[PATCH] tracing: Track preempt disabling

From: Steven Rostedt
Date: Thu Mar 01 2012 - 18:04:16 EST


Hi Ingo,

I've been maintaining your PREEMPT_TRACE patch from the old latency
tracer for a long time. It some how was dropped from the -rt patchset
that Thomas maintains. Recently it came in very handy debugging some of
the hotplug issues that I was dealing with in the -rt patch, and I was
thinking, why isn't this in mainline?

I'm not the author of it, but I have modified it to keep it working all
these years, and even updated some of the documentation/comments. But it
is your patch, and I was wondering if you would please add it to your
tree for 3.4 merge window. Feel free to modify it, if there's something
you don't like about it. Like I said, it is your patch ;-)

Thanks,

-- Steve


From: Ingo Molnar <mingo@xxxxxxx>

tracing: Track preempt disabling

Add a new config PREEMPT_TRACE that tracks when preemption is disabled
and enabled. This is useful for debugging scheduling while atomic bugs
because it is not always obvious where preemption was last disabled.
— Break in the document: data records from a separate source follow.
Lemma contains_split_sign (c : ascii) (s : string) :
  contains c s = true →
  Ascii.eqb c "+" || Ascii.eqb c "-" = true ∨ contains c (split_sign s).2 = true.
Proof.
  destruct s as [|a s]; [discriminate|].
  unfold split_sign.
  destruct (Ascii.eqb_spec a "+") as [->|Hp];
    [|destruct (Ascii.eqb_spec a "-") as [->|Hm]].
  - cbn [contains snd]. intros [<-%Ascii.eqb_eq | H]%orb_true_iff; [by left | by right].
  - cbn [contains snd]. intros [<-%Ascii.eqb_eq | H]%orb_true_iff; [by left | by right].
  - intros H. right.
    destruct a as [[] [] [] [] [] [] [] []]; try exact H; congruence.
Qed.

Lemma contains_scan_digits (c : ascii) (s : string) (p : bool) (n : nat)
    (acc v : Z) (rest : string) :
  scan_digits cap s p n acc = Some (v, rest) →
  contains c s = true →
  is_digit c || is_underscore c = true ∨ contains c rest = true.
Proof.
  revert p n acc. induction s as [|a s IH]; intros p n acc; cbn; [discriminate|].
  destruct (is_digit a) eqn:Hd.
  - intros H. destruct (Ascii.eqb_spec a c) as [<-|_]; cbn;
      [left; by rewrite Hd | eauto].
  - destruct (is_underscore a) eqn:Hu.
    + destruct p; [discriminate|]. intros H.
      destruct (Ascii.eqb_spec a c) as [<-|_]; cbn;
        [left; by rewrite Hu, orb_true_r | eauto].
    + unfold scan_end.
      destruct (p || (n =? 0)%nat || over_cap cap n); [discriminate|].
      intros [= _ <-]. by right.
Qed.

Lemma contains_blank (c : ascii) (s : string) :
  str_nonempty (lstrip s) = false → contains c s = true → is_space c = true.
Proof.
  intros H Hc. destruct (contains_lstrip c s Hc) as [|Hc']; [done|].
  destruct (lstrip s); [discriminate Hc' | discriminate H].
Qed.

(** A string [int] accepts is made of white space, digits, underscores
    and signs only. *)
Lemma int_alphabet (s : string) (z : Z) (c : ascii) :
  int cap s = Some z → contains c s = true → int_char c = true.
Proof.
  unfold int, int_char. intros H Hc.
  destruct (contains_lstrip c s Hc) as [->|Hc1]; [reflexivity|].
  destruct (contains_split_sign c _ Hc1) as [Hs|Hc2].
  { apply orb_true_iff in Hs as [-> | ->]; by rewrite ?orb_true_r. }
  destruct (split_sign (lstrip s)) as [sign body]. cbn in Hc2.
  destruct (leading_underscore body); [discriminate|].
  destruct (scan_digits cap body false 0 0) as [[n rest]|] eqn:Hscan; [|discriminate].
  destruct (str_nonempty (lstrip rest)) eqn:Hrest; [discriminate|].
  destruct (contains_scan_digits c _ _ _ _ _ _ Hscan Hc2) as [Hd|Hr].
  - apply orb_true_iff in Hd as [-> | ->]; by rewrite ?orb_true_r.
  - by rewrite (contains_blank c rest Hrest Hr).
Qed.

Lemma int_rejects (s : string) (c : ascii) :
  contains c s = true → int_char c = false → int cap s = None.
Proof.
  intros Hc Hn. destruct (int cap s) as [z|] eqn:E; [|reflexivity].
  rewrite (int_alphabet s z c E Hc) in Hn. discriminate.
Qed.

Lemma int_nonempty (s : string) (z : Z) : int cap s = Some z → str_nonempty s = true.
Proof. destruct s; [discriminate | reflexivity]. Qed.

End IntLiteral.

(** ** The whole run *)
Section Program.

Variable cap : nat.

Lemma plain_fetched praw url environ : plain (fetched cap praw url environ).
Proof.
  unfold fetched. eauto 20 with plain.
Qed.

(** The outcome of [main], by cases on its guards. *)
Lemma run_main praw argv environ :
  run (main cap praw argv environ)
  = match argv !! 1%nat with
    | None => Outcome 1 "" usage
    | Some url =>
        if present (environ !! "REDDIT_CLIENT_ID")
           && present (environ !! "REDDIT_CLIENT_SECRET")
        then match fetched cap praw url environ with
             | Ok text => Outcome 0 (text +:+ nl) ""
             | Raise _ => Outcome 1 "" ""
             end
        else Outcome 1 "" missing_credentials
    end.
Proof.
  unfold run, main, fetched.
  unfold mbind, io_bind, result_bind, lift, sys_exit, stderr_write, print,
    stdout_write, mret, io_ret.
  destruct (length argv <? 2)%nat eqn:Hlen.
  - apply Nat.ltb_lt in Hlen. rewrite (lookup_ge_None_2 argv 1) by lia. reflexivity.
  - apply Nat.ltb_ge in Hlen.
    destruct (lookup_lt_is_Some_2 argv 1%nat ltac:(lia)) as [url ->]. cbn.
    destruct (present (environ !! "REDDIT_CLIENT_ID")),
      (present (environ !! "REDDIT_CLIENT_SECRET")); cbn; try reflexivity.
    destruct (Praw.call (Praw.submission _ url)) as [h|e] eqn:E; cbn;
      [|by apply plain_call in E; destruct e].
    destruct (Praw.call (Praw.load _ _)) as [sub|e] eqn:E1; cbn;
      [|by apply plain_call in E1; destruct e].
    destruct (attr sub "title") as [title|e] eqn:E2; cbn;
      [|by apply plain_attr in E2; destruct e].
    destruct (attr sub "selftext") as [selftext|e] eqn:E3; cbn;
      [|by apply plain_attr in E3; destruct e].
    destruct (Praw.call (Praw.replace_more _ _)) as [nodes|e] eqn:E4; cbn;
      [|by apply plain_call in E4; destruct e].
    destruct (comments_loop _ _ _) as [comments|e] eqn:E5; cbn;
      [|by apply plain_loop in E5; destruct e].
    destruct (payload _ _ _ _) as [d|e] eqn:E6; cbn;
      [|by apply plain_payload in E6; destruct e].
    destruct (dumps d) as [text|e] eqn:E7; cbn;
      [reflexivity|by apply plain_dumps in E7; destruct e].
Qed.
If a function disabled preemption but never enabled it, the task can
later get a warning when it schedules out, as preemption is still
disabled. This feature, when enabled, will show where the task had
disabled preemption.

Added some comments and forward ported from the old Real-Time patch
latency tracer by Steven Rostedt.

Signed-off-by: Steven Rostedt <srostedt@xxxxxxxxxx>
Cc: Thomas Gleixner <tglx@xxxxxxxxxxxxx>

---
arch/arm/kernel/traps.c | 1 +
arch/x86/kernel/dumpstack.c | 1 +
include/linux/preempt.h | 3 ++-
include/linux/sched.h | 11 +++++++++++
kernel/sched.c | 17 +++++++++++++++--
kernel/trace/Kconfig | 8 ++++++++
kernel/trace/Makefile | 2 ++
kernel/trace/preempt-trace.c | 30 ++++++++++++++++++++++++++++++
8 files changed, 70 insertions(+), 3 deletions(-)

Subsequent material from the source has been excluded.